RG: You do a ton, but it seems like you’ve got three main focuses with the time you give – women, the Hispanic community and education. Is that fair to say?
LDG: I think that’s absolutely the case, yes. I was born and raised in San Juan, Puerto Rico. I’m also a Yale graduate – my parents are university graduates too, but I’m also the granddaughter of a man who didn’t finish high school. He fought fiercely for my father’s education and that of my aunts and uncles, so my cousins and I stand today as beneficiaries of that, and of the transformation that my grandfather created in our family.
Think about that, multiplied and amplified – I think about how many families can be transformed through access to a high-quality education. How many families can be like mine and find a different path to making an impact in their community?
So when I see a Hispanic girl or woman that wants to pursue higher education, and I see them facing some barriers to doing so, I want to remove them. I want to also help provide support to their families, because that’s not always easy navigation for a family that perhaps is not familiar with the journey to and through college, when they want to support their child.
That’s why I’m very passionate about increasing the representation of Latina women in higher education – because I really believe that it can transform families and communities. Mine is a great example of that.
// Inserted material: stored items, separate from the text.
(** ** Lines in lists of bytes *)

(** The first line of a list of bytes is unique. *)
Lemma first_line (a b x y : list Z) :
  10 ∉ a → 10 ∉ b → a ++ 10 :: x = b ++ 10 :: y → a = b ∧ x = y.
Proof.
  revert b. induction a as [|c a IH]; intros [|d b] Ha Hb H; simplify_eq/=; [done|..].
  - by apply not_elem_of_cons in Hb as [? _].
  - by apply not_elem_of_cons in Ha as [? _].
  - apply not_elem_of_cons in Ha as [_ Ha], Hb as [_ Hb]. destruct (IH b) as [-> ->]; done.
Qed.

Lemma cut_line_found l x y :
  cut_line l = Some (x, y) ↔ ∃ line, x = line ++ [10] ∧ l = x ++ y ∧ 10 ∉ line.
Proof.
  revert x y. induction l as [|c l IH]; intros x y; simpl.
  { split; [done|]. intros (line & -> & Hl & _). by destruct line. }
  destruct (c =? 10) eqn:Hc; [apply Z.eqb_eq in Hc as ->|apply Z.eqb_neq in Hc].
  - split.
    + intros [= <- <-]. exists []. split_and!; [done|done|apply not_elem_of_nil].
    + intros (line & -> & Hl & Hn). destruct line as [|d line]; simplify_eq/=; [done|].
      by apply not_elem_of_cons in Hn as [? _].
  - destruct (cut_line l) as [[x' y']|] eqn:He; simpl.
    + destruct (IH x' y') as [(line & Hx' & Hl' & Hn) _]; [done|]. split.
      * intros [= <- <-]. exists (c :: line). split_and!; [by rewrite Hx'|by rewrite Hl'|].
        by apply not_elem_of_cons.
      * intros (line2 & -> & Hl & Hn2). destruct line2 as [|d line2]; [simplify_eq/=; done|].
        injection Hl as <- Hl. apply not_elem_of_cons in Hn2 as [_ Hn2].
        rewrite Hl', Hx', <- !app_assoc in Hl. simpl in Hl. apply first_line in Hl as [-> ->]; [|done..].
        by rewrite Hx'.
    + split; [done|]. intros (line & -> & Hl & Hn). destruct line as [|d line]; [simplify_eq/=; done|].
      injection Hl as <- Hl. apply not_elem_of_cons in Hn as [_ Hn].
      destruct (IH (line ++ [10]) y) as [_ IH2]. discriminate IH2. by exists line.
Qed.

Lemma cut_line_none l : cut_line l = None ↔ 10 ∉ l.
Proof.
  induction l as [|c l IH]; simpl; [split; [intros _; apply not_elem_of_nil|done]|].
  rewrite not_elem_of_cons. destruct (c =? 10) eqn:Hc.
  { apply Z.eqb_eq in Hc as ->. naive_solver. }
  apply Z.eqb_neq in Hc. destruct (cut_line l) as [[x y]|]; naive_solver.
Qed.

(** A list that does not reach the end of the first line is a part of it. *)
Lemma inside_line (a b x y : list Z) :
  10 ∉ a → a ++ x = b ++ 10 :: y → ∃ c, b = a ++ c ∧ x = c ++ 10 :: y.
Proof.
  intros Ha [(k & -> & Hk)|(k & -> & ->)]%app_eq_inv; [|by exists k].
  - destruct k as [|d k]; simplify_eq/=; [by exists []; rewrite !app_nil_r|].
    apply not_elem_of_app in Ha as [_ [? _]%not_elem_of_cons]. done.
Qed.

Lemma suffix_in (a c x y : list Z) :
  10 ∉ a → 10 ∉ x → a ++ c = (x ++ [10]) ++ y → (10 :: y) `suffix_of` c.
Proof.
  intros Ha Hx. rewrite <- app_assoc. simpl. intros (k & -> & ->)%inside_line; [|done]. by exists k.
Qed.

(** ** Lines without their end *)

(** A line without the return before its newline. *)
Definition strip_cr (line : list Z) : list Z := strip_newline (line ++ [10]).

Lemma strip_cr_return line : strip_cr (line ++ [13]) = line.
Proof.
  unfold strip_cr, strip_newline. rewrite !reverse_app. simpl. by rewrite reverse_involutive.
Qed.

Lemma strip_cr_plain line : last line ≠ Some 13 → strip_cr line = line.
Proof.
  intros H. unfold strip_cr, strip_newline. rewrite reverse_app. simpl.
  destruct (reverse line) as [|c l] eqn:Hl.
  - apply (f_equal reverse) in Hl. by rewrite reverse_involutive in Hl.
  - assert (line = reverse l ++ [c]) as ->.
    { apply (f_equal reverse) in Hl. rewrite reverse_involutive, reverse_cons in Hl. done. }
    rewrite last_snoc in H. destruct (decide (c = 13)) as [->|Hc]; [done|].
    rewrite <- (reverse_cons l c). destruct c as [|c|c]; [done| |done].
    repeat (destruct c as [c|c|]; try done).
Qed.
I’m so grateful for my father, my aunts and uncles – they let us know the reason we could sit at home thinking about which college we would go to, and that it is a privilege.
RG: You’re at an organization where that’s now just allowed, but it’s very much encouraged. How important is that? Are you basically living your best life because you’ve got an organization that supports your passions?
LDG: I think that all of us who are part of Austin Gives are very fortunate because we’re working for companies that encourage us to connect to the community, encourage us to go out there and do things that are above and beyond our day jobs, and I think that it’s really a privilege. A great opportunity.
RG: Your company could just say “Do that stuff on your own time,” right? But they don’t. You’re doing it on company time sometimes, and you’re very much encouraged to blend what you’re passionate about outside of work.
LDG: I think it’s great for our companies too, because we get to know our clients. We get to connect to the communities in ways that we might not be able to otherwise. I know it’s made me a better employee, and also a better colleague because I’m connecting with my colleagues in many ways. I’m finding out things that are important to them as we volunteer together, and I think that it allows us to better serve our clients.
Personally, I just think that corporations in general have a responsibility to be good citizens. We don’t exist in a vacuum. We exist in a community and to the extent that we can interact, connect with that community and drive positive impact, we’ll be more successful – business-wise, and in all the ways that matter beyond business.
RG: There are many companies that can’t necessarily pay someone a full salary to manage community relations, and some might think those that can are essentially paying someone to do good on behalf of the company. What’s your take on your general role for Bank of America?
LDG: Before I became the Community relations manager at Bank of America, I was already very active in the community – I feel that all those volunteering engagements, the board service, the interaction with different organizations in our community all really led me to the job that I have now! How lucky is that? How many times can you say that your personal mission and what you do for business align?
I’m very, very fortunate that I was able to bring my passion into my company instead of searching for it elsewhere. That’s why I always tell people to pay attention to your passions outside of work – you never know whether that might be your job tomorrow! There may be an opportunity for you to really amplify that purpose.
RG: What about exposure to different issues and causes? Is that something you’ve seen benefit employees who volunteer through their place of work?
LDG: As people who live in Austin, we all have an opportunity to contribute. Sometimes you just don’t know where to start, so I think that volunteering opportunities provide a starting point. And again, a company is engaging its employees in a very personal way – identifying what they care about, connecting them with that passion. I think it’s a gift.